### TASK REQUIREMENTS
Below are entries. Reproduce exactly the lines between the line holding "cluster is [-2^31], not [N]. *)" and the line holding "- destruct H as [->", inclusive, and only those.

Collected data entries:
(** C2 (as amended): for every [n] with [1 <= n < 2^31], every [k >= 1],
    every color of bytes and every random source (values in [0, 1)),
    quantizing [n] opaque pixels of that color gives exactly one cluster;
    its population is [n] and its [hex] is the lowercase hexadecimal
    encoding of the color. *)
Theorem solid_image_one_cluster (n : nat) (r g b k : Z) (rnd : nat -> Q) :
  (1 <= n)%nat -> (Z.of_nat n < 2147483648)%Z -> (1 <= k)%Z ->
  (0 <= r <= 255)%Z -> (0 <= g <= 255)%Z -> (0 <= b <= 255)%Z ->
  (forall i, 0 <= rnd i < 1) ->
  exists c,
    quantizeColors (solid n r g b) k rnd = Ok [c] /\
    population c = Z.of_nat n /\
    hex c = hexEncoding r g b.
Proof.
  intros Hn Hn' Hk Hr Hg Hb Hrnd.
  destruct (quantizeColors_solid r g b n k rnd ltac:(lia) Hn' Hk Hrnd)
    as (c0 & x & Hc0 & Ex & E).
  exists x. split; [exact E|].
  destruct (toPaletteColor_Some _ _ _ Ex) as (_ & Hp & _ & Hh & _).
  split; [exact Hp|]. rewrite Hh. now apply rgbToHex_hasColor.
Qed.

Lemma solid_image_one_cluster_witness :
  exists c,
    quantizeColors (solid 100 255 0 0) 8 (fun _ => 1 # 2) = Ok [c] /\
    population c = 100%Z /\ hex c = "#ff0000"%string.
Proof.
  apply (solid_image_one_cluster 100 255 0 0 8 (fun _ => 1 # 2)); try lia.
  intros _. split; [discriminate | reflexivity].
Defined.

(** C1 as stated fails: on [2^31] opaque pixels of one color (a buffer of
    [2^33] bytes) and [k = 1] the count of the only cluster wraps around to
    [-2^31], and the entry returned has that population. *)
Lemma population_wraps_negative :
  (0 <= 1)%Z /\
  exists colors,
    quantizeColors (solid (Z.to_nat 2147483648) 255 0 0) 1 (fun _ => 0) = Ok colors /\
    ~ Forall (fun c => (1 <= population c)%Z) colors.
Proof.
  split; [lia|].
  assert (Hw : wrap32 (Z.of_nat (Z.to_nat 2147483648)) = (-2147483648)%Z).
  { rewrite Z2Nat.id by lia. reflexivity. }
  destruct (quantizeColors_single 255 0 0 (Z.to_nat 2147483648) (fun _ => 0))
    as (x & E & Hp).
  - rewrite Hw. discriminate.
  - exists [x]. split; [exact E|]. rewrite Forall_singleton, Hp, Hw. lia.
Qed.

(** C2 as stated fails: for [N = 2^31] and [k = 1] the population of the
    cluster is [-2^31], not [N]. *)
Lemma solid_population_wraps :
  (1 <= Z.to_nat 2147483648)%nat /\ (1 <= 1)%Z /\
  exists c,
    quantizeColors (solid (Z.to_nat 2147483648) 255 0 0) 1 (fun _ => 0) = Ok [c] /\
    population c <> Z.of_nat (Z.to_nat 2147483648).
Proof.
  split; [lia|]. split; [lia|].
  assert (Hn : Z.of_nat (Z.to_nat 2147483648) = 2147483648%Z) by (apply Z2Nat.id; lia).
  assert (Hw : wrap32 (Z.of_nat (Z.to_nat 2147483648)) = (-2147483648)%Z).
  { rewrite Hn. reflexivity. }
  destruct (quantizeColors_single 255 0 0 (Z.to_nat 2147483648) (fun _ => 0))
    as (x & E & Hp).
  - rewrite Hw. discriminate.
  - exists x. split; [exact E|]. rewrite Hp, Hw, Hn. discriminate.
Qed.

(** ** The distance and the scan for the nearest centroid *)

Lemma scanned_snoc_NaN p seen minDist ci c :
  scanned p seen minDist ci -> colorDistanceSq p c = NaN ->
  scanned p (seen ++ [c]) minDist ci.
Proof.
  intros H Hc. destruct minDist as [|m]; cbn [scanned] in *.
  - destruct H as [-> H]. split; [easy|]. apply Forall_app. split; [easy|].
    now constructor.
  - destruct H as [(c0 & Hc0 & Hd0) H]. split.
    + exists c0. split; [|easy]. now apply lookup_app_l_Some.
    + intros j cj d Hj Hd. apply lookup_app_Some in Hj as [Hj|[_ Hj]].
      * now apply (H j cj d).
      * apply list_lookup_singleton_Some in Hj as [_ <-]. congruence.
Qed.
(** The three results of [getNetMaskWithMax16Bits]. *)
Lemma getNetMaskWithMax16Bits_cases (m : IPMask) :
  (getNetMaskWithMax16Bits m = m
   /\ snd (Size m) - fst (Size m) <= 16)
  \/ (getNetMaskWithMax16Bits m = CIDRMask 112 128
      /\ 16 < snd (Size m) - fst (Size m) /\ len m = 16%nat)
  \/ (getNetMaskWithMax16Bits m = CIDRMask 16 32
      /\ 16 < snd (Size m) - fst (Size m) /\ len m <> 16%nat).
Proof.
  unfold getNetMaskWithMax16Bits.
  destruct (Size_cases m) as [[_ ->]|[Hne ->]]; simpl.
  - left. split; [reflexivity | lia].
  - destruct (16 <? Z.of_nat (len m) * 8 - simpleMaskLength m) eqn:E.
    + apply Z.ltb_lt in E.
      destruct (Z.of_nat (len m) * 8 =? 128) eqn:E128.
      * apply Z.eqb_eq in E128. right. left. repeat split; [exact E | lia].
      * apply Z.eqb_neq in E128. right. right. repeat split; [exact E | lia].
    + apply Z.ltb_ge in E. left. split; [reflexivity | exact E].
Qed.

(** Capping keeps the width of a 4-byte and of a 16-byte mask. *)
Lemma getNetMaskWithMax16Bits_len (m : IPMask) :
  len m = IPv4len \/ len m = IPv6len ->
  len (getNetMaskWithMax16Bits m) = len m.
Proof.
  intros Hw.
  destruct (getNetMaskWithMax16Bits_cases m)
    as [[-> _]|[[-> [_ H16]]|[-> [Hhost Hn16]]]].
  - reflexivity.
  - rewrite H16. reflexivity.
  - destruct Hw as [H4|H16']; [rewrite H4; reflexivity | contradiction].
Qed.

(** Claim C5.  Capping is idempotent: for every mask [m], a nil slice,
    a slice of any length and of any content included, capping the
    capped mask gives the capped mask again. *)
Theorem getNetMaskWithMax16Bits_idempotent (m : IPMask) :
  getNetMaskWithMax16Bits (getNetMaskWithMax16Bits m) = getNetMaskWithMax16Bits m.
Proof.
  destruct (getNetMaskWithMax16Bits_cases m)
    as [[Hm _]|[[Hm _]|[Hm _]]]; rewrite Hm.
  - exact Hm.
  - reflexivity.
  - reflexivity.
Qed.

(** ** [networkRange] on a valid network *)

Lemma To4_length (ip : IP) (a : list Z) : To4 ip = Some a -> length a = IPv4len.
Proof.
  unfold To4. destruct (len ip =? IPv4len)%nat eqn:E4.
  - intros ->. apply Nat.eqb_eq in E4. exact E4.
  - destruct (_ && _) eqn:E; [|discriminate].
    intros [= <-]. repeat (apply andb_true_iff in E; destruct E as [E ?]).
    apply Nat.eqb_eq in E. unfold len in E. rewrite length_drop, E. reflexivity.
Qed.

Lemma canonical_address_length (ip : IP) (f : family) :
  family_of ip = Some f -> length (canonical_address ip) = width f.
Proof.
  unfold family_of, canonical_address.
  destruct (To4 ip) as [a|] eqn:E4.
  - intros [= <-]. exact (To4_length _ _ E4).
  - destruct (len ip =? IPv6len)%nat eqn:E16; [|discriminate].
    intros [= <-]. unfold To16.
    apply Nat.eqb_eq in E16. rewrite E16. simpl. exact E16.
Qed.
(** * Group-order coordinator of vendor-bridge-rasoi

    A shallow embedding of the group-order code of the repository:
    - the data-access functions [createGroupOrder], [joinGroupOrder] and
      [getActiveGroupOrders] of the Firestore library module, and
    - the handlers and derived computations of the [GroupOrderManager]
      component ([handleCreateGroupOrder], [handleJoinGroupOrder],
      [getTimeRemaining], [getProgressPercentage], [isUserJoined],
      [getTotalQuantity]).

    JavaScript numbers are IEEE 754 binary64 values ([spec_float] with
    precision 53 and maximal exponent 1024).  A [Date] is its [getTime()]
    value, an integral number of milliseconds.  The document store is a
    finite map from document paths to documents, together with a schedule of
    request failures and the console log; an asynchronous function is a
    state-passing computation that either resolves or rejects.  A document
    id that a library function is given goes through [doc] first, which
    refuses what is no document path before anything is asked of the
    store. *)

From Stdlib Require Import ZArith List String Ascii Lia SpecFloat.
From stdpp Require Import gmap strings list sorting pretty.

Local Open Scope string_scope.
Local Open Scope list_scope.
Local Open Scope Z_scope.

(** ** JavaScript values *)

Definition number : Type := spec_float.

Definition prec : Z := 53.
Definition emax : Z := 1024.

(** The double nearest to an integer literal. *)
Definition number_of_Z (z : Z) : number := binary_normalize prec emax z 0 false.

Definition Number_div (x y : number) : number := SFdiv prec emax x y.
Definition Number_mul (x y : number) : number := SFmul prec emax x y.
Definition Number_add (x y : number) : number := SFadd prec emax x y.

(** [Math.min] on two arguments: NaN if either is NaN, and -0 is smaller
    than +0. *)
Definition Math_min (x y : number) : number :=
  match SFcompare x y with
  | None => S754_nan
  | Some Lt => x
  | Some Gt => y
  | Some Eq => match x with S754_zero true => x | _ => y end
  end.

Definition is_finite (x : number) : bool :=
  match x with
  | S754_zero _ | S754_finite _ _ _ => true
  | _ => false
  end.

(** Milliseconds since the epoch. *)
Definition Date : Type := Z.

(** ** Data model (the exported interfaces of the library module) *)

Inductive Status : Type := active | completed | expired.

Global Instance Status_eq_dec : EqDecision Status.
Proof. solve_decision. Defined.

(** [a === b] on status values. *)
Definition Status_eqb (a b : Status) : bool :=
  match a, b with
  | active, active | completed, completed | expired, expired => true
  | _, _ => false
  end.

(** An element of [joinedVendors]. *)
Record Vendor : Type := {
  userId : string;
  quantity : number;
  joinedAt : Date
}.

(** [{ ...v, quantity }] *)
Definition with_quantity (q : number) (v : Vendor) : Vendor :=
  {| userId := userId v; quantity := q; joinedAt := joinedAt v |}.

(** [interface GroupOrder]; [id] is optional there, and a document read from
    the store carries none. *)
Record GroupOrder : Type := {
  id : option string;
  createdBy : string;
  itemName : string;
  category : string;
  targetPrice : number;
  unit : string;
  minVendors : number;
  joinedVendors : list Vendor;
  deadline : Date;
  status : Status;
  createdAt : Date
}.

(** [Omit<GroupOrder, 'id' | 'createdAt'>], the argument of
    [createGroupOrder]. *)
Module NewGroupOrder.
Record t : Type := {
  createdBy : string;
  itemName : string;
  category : string;
  targetPrice : number;
  unit : string;
  minVendors : number;
  joinedVendors : list Vendor;
  deadline : Date;
  status : Status
}.
End NewGroupOrder.

(** [{ ...groupOrder, createdAt: serverTimestamp() }] *)
Definition with_createdAt (g : NewGroupOrder.t) (ts : Date) : GroupOrder :=
  {| id := None;
     createdBy := NewGroupOrder.createdBy g;
     itemName := NewGroupOrder.itemName g;
     category := NewGroupOrder.category g;
     targetPrice := NewGroupOrder.targetPrice g;
     unit := NewGroupOrder.unit g;
     minVendors := NewGroupOrder.minVendors g;
     joinedVendors := NewGroupOrder.joinedVendors g;
     deadline := NewGroupOrder.deadline g;
     status := NewGroupOrder.status g;
     createdAt := ts |}.

(** The partial update [{ joinedVendors: vs }]. *)
Definition set_joinedVendors (vs : list Vendor) (g : GroupOrder) : GroupOrder :=
  {| id := id g;
     createdBy := createdBy g;
     itemName := itemName g;
     category := category g;
     targetPrice := targetPrice g;
     unit := unit g;
     minVendors := minVendors g;
     joinedVendors := vs;
     deadline := deadline g;
     status := status g;
     createdAt := createdAt g |}.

### ANSWER SPACE
    cluster is [-2^31], not [N]. *)
Lemma solid_population_wraps :
  (1 <= Z.to_nat 2147483648)%nat /\ (1 <= 1)%Z /\
  exists c,
    quantizeColors (solid (Z.to_nat 2147483648) 255 0 0) 1 (fun _ => 0) = Ok [c] /\
    population c <> Z.of_nat (Z.to_nat 2147483648).
Proof.
  split; [lia|]. split; [lia|].
  assert (Hn : Z.of_nat (Z.to_nat 2147483648) = 2147483648%Z) by (apply Z2Nat.id; lia).
  assert (Hw : wrap32 (Z.of_nat (Z.to_nat 2147483648)) = (-2147483648)%Z).
  { rewrite Hn. reflexivity. }
  destruct (quantizeColors_single 255 0 0 (Z.to_nat 2147483648) (fun _ => 0))
    as (x & E & Hp).
  - rewrite Hw. discriminate.
  - exists x. split; [exact E|]. rewrite Hp, Hw, Hn. discriminate.
Qed.

(** ** The distance and the scan for the nearest centroid *)

Lemma scanned_snoc_NaN p seen minDist ci c :
  scanned p seen minDist ci -> colorDistanceSq p c = NaN ->
  scanned p (seen ++ [c]) minDist ci.
Proof.
  intros H Hc. destruct minDist as [|m]; cbn [scanned] in *.
  - destruct H as [-> H]. split; [easy|]. apply Forall_app. split; [easy|].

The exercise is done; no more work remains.